From the records below, output exactly the lines running from the line containing "intros (l &" through the line containing "destruct (extract_cached (evidence_view", and no others.
Top of Provided material
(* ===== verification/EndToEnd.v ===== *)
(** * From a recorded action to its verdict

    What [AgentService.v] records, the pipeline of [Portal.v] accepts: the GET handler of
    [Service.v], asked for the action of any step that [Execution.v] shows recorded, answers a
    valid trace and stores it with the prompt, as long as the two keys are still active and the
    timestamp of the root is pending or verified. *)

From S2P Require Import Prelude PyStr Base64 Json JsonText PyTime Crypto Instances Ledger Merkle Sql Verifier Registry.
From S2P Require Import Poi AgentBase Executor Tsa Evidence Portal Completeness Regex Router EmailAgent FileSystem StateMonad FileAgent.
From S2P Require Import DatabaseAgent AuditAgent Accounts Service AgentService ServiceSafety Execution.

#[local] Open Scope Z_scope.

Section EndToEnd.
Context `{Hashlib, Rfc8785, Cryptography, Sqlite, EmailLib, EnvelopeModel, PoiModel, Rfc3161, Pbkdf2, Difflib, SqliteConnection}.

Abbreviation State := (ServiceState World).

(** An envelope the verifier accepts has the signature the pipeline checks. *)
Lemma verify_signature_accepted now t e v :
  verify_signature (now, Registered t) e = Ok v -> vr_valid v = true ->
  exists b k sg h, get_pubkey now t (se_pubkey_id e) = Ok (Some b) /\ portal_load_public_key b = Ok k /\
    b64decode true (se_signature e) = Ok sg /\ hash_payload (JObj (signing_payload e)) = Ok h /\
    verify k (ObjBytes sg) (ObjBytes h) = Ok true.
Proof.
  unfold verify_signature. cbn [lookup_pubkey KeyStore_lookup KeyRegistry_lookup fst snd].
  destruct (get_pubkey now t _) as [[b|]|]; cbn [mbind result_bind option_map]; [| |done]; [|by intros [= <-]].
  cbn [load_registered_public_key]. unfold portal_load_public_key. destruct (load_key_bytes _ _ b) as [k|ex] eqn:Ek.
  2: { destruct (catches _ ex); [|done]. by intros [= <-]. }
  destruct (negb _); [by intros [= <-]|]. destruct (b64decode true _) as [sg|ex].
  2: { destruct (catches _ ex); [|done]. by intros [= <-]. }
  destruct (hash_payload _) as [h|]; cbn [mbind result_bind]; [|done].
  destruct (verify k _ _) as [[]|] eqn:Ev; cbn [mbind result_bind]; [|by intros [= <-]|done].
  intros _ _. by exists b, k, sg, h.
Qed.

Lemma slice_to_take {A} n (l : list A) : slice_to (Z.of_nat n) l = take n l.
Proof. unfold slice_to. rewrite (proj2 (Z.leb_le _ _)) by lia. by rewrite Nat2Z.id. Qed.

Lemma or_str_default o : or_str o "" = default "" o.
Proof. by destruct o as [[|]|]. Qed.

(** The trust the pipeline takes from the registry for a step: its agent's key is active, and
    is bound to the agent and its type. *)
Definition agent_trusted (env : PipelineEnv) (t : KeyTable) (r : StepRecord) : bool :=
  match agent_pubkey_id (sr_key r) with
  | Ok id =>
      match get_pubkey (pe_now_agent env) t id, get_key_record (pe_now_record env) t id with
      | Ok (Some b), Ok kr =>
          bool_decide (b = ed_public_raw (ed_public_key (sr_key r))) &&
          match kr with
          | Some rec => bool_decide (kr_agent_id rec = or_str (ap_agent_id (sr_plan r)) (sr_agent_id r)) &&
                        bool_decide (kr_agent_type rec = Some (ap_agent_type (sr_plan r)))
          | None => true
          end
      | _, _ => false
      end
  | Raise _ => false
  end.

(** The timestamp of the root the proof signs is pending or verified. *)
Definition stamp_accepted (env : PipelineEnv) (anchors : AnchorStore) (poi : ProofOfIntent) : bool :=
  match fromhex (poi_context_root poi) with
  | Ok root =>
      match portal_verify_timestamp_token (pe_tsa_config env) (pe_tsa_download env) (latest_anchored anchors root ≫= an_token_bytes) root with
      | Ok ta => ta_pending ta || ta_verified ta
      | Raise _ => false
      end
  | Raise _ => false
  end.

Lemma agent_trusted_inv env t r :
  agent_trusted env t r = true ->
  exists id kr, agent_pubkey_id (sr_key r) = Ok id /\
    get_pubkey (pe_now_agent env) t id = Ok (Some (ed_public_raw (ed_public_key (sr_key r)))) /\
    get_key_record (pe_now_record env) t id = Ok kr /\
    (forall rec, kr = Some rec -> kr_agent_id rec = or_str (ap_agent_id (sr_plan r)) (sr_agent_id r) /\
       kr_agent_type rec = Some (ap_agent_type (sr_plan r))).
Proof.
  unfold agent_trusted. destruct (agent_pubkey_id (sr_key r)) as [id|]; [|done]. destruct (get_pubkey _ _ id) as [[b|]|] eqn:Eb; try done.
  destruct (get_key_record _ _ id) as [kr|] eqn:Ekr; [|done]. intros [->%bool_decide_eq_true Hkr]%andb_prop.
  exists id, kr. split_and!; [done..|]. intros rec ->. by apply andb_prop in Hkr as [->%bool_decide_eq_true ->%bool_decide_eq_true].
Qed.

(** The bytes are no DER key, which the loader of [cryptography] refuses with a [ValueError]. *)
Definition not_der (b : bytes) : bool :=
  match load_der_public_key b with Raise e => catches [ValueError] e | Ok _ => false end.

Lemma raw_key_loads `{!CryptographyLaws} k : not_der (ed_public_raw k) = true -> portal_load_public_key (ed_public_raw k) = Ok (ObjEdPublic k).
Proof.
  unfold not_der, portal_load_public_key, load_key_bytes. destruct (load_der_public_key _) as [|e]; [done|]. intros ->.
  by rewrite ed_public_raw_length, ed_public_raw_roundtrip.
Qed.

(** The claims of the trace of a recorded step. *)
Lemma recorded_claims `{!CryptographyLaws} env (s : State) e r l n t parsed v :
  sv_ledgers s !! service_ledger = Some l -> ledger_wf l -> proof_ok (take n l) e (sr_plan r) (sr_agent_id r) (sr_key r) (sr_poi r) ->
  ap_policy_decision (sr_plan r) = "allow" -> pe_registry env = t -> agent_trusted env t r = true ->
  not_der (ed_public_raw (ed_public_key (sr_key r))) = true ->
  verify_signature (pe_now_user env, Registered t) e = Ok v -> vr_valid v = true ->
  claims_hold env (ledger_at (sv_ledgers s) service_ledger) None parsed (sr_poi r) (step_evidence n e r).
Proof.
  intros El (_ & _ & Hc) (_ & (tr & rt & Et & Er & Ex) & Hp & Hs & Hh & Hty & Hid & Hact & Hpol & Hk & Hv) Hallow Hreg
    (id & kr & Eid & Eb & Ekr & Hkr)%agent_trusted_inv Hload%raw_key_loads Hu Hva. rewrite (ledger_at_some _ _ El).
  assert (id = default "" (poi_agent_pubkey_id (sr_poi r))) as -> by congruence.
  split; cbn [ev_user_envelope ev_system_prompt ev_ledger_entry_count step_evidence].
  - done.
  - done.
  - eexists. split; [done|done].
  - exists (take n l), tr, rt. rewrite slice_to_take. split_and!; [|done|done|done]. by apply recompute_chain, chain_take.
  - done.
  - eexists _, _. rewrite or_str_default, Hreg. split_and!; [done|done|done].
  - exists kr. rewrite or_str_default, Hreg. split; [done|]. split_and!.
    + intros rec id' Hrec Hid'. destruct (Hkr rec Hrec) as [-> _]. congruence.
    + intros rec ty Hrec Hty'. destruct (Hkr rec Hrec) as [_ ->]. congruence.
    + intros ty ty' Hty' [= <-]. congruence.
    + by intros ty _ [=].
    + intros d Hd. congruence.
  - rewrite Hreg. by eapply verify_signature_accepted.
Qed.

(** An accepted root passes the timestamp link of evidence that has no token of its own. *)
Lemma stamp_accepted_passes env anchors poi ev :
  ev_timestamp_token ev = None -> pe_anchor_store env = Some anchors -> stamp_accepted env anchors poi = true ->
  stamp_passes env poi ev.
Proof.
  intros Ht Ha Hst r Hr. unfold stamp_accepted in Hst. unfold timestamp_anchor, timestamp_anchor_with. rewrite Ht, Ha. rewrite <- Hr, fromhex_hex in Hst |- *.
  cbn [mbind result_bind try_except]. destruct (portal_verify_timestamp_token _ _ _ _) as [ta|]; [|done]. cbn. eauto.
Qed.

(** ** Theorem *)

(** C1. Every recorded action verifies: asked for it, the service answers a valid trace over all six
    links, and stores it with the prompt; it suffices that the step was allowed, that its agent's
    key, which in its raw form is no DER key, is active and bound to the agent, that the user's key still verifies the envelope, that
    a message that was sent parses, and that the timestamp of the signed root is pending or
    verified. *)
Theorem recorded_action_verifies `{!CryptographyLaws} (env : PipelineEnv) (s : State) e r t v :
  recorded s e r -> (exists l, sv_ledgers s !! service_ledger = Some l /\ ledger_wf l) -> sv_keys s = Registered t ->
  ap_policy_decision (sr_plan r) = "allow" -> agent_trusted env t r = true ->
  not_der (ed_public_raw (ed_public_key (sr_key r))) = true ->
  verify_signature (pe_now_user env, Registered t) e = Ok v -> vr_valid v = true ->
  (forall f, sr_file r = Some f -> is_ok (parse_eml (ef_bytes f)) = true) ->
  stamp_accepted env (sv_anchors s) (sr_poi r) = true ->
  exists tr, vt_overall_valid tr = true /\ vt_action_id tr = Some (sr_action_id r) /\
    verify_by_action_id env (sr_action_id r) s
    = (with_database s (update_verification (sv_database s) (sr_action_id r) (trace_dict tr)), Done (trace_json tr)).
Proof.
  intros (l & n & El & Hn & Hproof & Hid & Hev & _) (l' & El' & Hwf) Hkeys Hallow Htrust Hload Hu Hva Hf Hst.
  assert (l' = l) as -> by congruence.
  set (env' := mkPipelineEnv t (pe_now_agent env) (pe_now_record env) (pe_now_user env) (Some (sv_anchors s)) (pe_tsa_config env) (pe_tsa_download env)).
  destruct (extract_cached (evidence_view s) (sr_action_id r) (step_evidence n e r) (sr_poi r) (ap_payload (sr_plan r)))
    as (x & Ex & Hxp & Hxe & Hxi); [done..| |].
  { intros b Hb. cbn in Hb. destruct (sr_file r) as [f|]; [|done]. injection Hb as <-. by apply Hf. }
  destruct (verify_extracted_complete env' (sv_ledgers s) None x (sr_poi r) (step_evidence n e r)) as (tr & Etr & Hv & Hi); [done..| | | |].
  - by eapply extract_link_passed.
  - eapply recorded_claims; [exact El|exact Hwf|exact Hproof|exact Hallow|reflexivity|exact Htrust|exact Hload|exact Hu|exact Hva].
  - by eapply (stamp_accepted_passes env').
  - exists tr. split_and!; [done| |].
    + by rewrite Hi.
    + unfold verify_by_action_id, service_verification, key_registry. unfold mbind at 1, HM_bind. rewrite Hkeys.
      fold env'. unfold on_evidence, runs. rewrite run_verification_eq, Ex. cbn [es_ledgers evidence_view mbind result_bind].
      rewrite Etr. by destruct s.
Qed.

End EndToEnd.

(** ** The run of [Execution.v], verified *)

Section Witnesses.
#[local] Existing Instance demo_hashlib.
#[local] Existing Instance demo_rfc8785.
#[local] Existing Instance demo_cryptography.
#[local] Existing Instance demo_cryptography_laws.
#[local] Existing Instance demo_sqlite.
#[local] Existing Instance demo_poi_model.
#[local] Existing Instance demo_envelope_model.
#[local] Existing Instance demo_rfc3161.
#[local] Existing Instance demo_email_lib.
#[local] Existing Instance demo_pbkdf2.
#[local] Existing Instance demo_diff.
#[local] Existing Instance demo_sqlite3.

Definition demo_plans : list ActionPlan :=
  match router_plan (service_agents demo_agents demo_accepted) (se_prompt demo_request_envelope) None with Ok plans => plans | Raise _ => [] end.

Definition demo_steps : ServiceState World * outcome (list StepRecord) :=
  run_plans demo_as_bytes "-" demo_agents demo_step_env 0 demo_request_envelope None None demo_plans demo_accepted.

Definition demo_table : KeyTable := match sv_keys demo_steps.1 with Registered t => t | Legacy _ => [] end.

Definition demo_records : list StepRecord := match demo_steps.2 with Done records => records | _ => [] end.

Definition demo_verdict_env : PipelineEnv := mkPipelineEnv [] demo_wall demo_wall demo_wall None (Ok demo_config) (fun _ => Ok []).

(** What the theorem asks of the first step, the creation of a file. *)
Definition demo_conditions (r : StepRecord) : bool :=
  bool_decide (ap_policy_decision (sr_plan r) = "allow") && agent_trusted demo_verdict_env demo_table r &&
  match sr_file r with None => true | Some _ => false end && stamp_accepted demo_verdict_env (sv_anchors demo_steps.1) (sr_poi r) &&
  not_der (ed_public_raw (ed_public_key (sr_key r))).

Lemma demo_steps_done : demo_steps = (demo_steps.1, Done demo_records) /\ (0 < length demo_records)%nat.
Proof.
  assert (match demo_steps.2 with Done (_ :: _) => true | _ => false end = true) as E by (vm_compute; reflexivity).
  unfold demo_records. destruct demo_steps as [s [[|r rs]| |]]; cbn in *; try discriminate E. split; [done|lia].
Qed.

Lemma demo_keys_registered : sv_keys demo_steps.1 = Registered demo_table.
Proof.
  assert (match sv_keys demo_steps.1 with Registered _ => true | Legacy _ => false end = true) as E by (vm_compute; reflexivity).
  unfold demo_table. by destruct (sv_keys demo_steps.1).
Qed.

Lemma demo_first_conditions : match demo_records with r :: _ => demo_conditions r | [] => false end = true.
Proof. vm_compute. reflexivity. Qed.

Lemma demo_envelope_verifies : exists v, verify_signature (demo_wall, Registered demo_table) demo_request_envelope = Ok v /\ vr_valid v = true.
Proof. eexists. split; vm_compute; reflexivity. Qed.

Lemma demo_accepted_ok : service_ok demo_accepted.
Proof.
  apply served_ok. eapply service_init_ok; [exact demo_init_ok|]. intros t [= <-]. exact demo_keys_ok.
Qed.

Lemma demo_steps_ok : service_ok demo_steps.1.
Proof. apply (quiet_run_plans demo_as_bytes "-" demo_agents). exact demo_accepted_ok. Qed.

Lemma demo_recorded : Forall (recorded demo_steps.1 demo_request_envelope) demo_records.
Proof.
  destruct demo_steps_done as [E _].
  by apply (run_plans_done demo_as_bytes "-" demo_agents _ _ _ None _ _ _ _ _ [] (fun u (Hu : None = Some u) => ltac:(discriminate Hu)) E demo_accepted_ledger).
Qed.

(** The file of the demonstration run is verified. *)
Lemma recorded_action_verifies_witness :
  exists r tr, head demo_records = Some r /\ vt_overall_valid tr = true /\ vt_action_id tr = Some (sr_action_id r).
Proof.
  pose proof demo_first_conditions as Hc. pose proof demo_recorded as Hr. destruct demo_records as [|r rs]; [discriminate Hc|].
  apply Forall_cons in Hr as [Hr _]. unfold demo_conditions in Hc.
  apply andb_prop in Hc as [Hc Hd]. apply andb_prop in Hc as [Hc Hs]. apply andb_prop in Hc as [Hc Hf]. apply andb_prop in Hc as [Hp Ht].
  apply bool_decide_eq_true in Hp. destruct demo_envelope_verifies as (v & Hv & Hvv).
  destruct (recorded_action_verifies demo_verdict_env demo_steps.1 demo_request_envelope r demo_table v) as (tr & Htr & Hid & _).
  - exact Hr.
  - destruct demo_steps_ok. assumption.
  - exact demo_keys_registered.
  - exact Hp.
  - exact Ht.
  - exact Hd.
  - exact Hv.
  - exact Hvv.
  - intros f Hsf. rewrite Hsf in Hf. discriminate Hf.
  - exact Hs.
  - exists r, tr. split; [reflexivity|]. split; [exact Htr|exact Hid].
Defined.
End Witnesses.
Bottom of Provided material
Solution:
  intros (l & n & El & Hn & Hproof & Hid & Hev & _) (l' & El' & Hwf) Hkeys Hallow Htrust Hload Hu Hva Hf Hst.
  assert (l' = l) as -> by congruence.
  set (env' := mkPipelineEnv t (pe_now_agent env) (pe_now_record env) (pe_now_user env) (Some (sv_anchors s)) (pe_tsa_config env) (pe_tsa_download env)).
  destruct (extract_cached (evidence_view s) (sr_action_id r) (step_evidence n e r) (sr_poi r) (ap_payload (sr_plan r)))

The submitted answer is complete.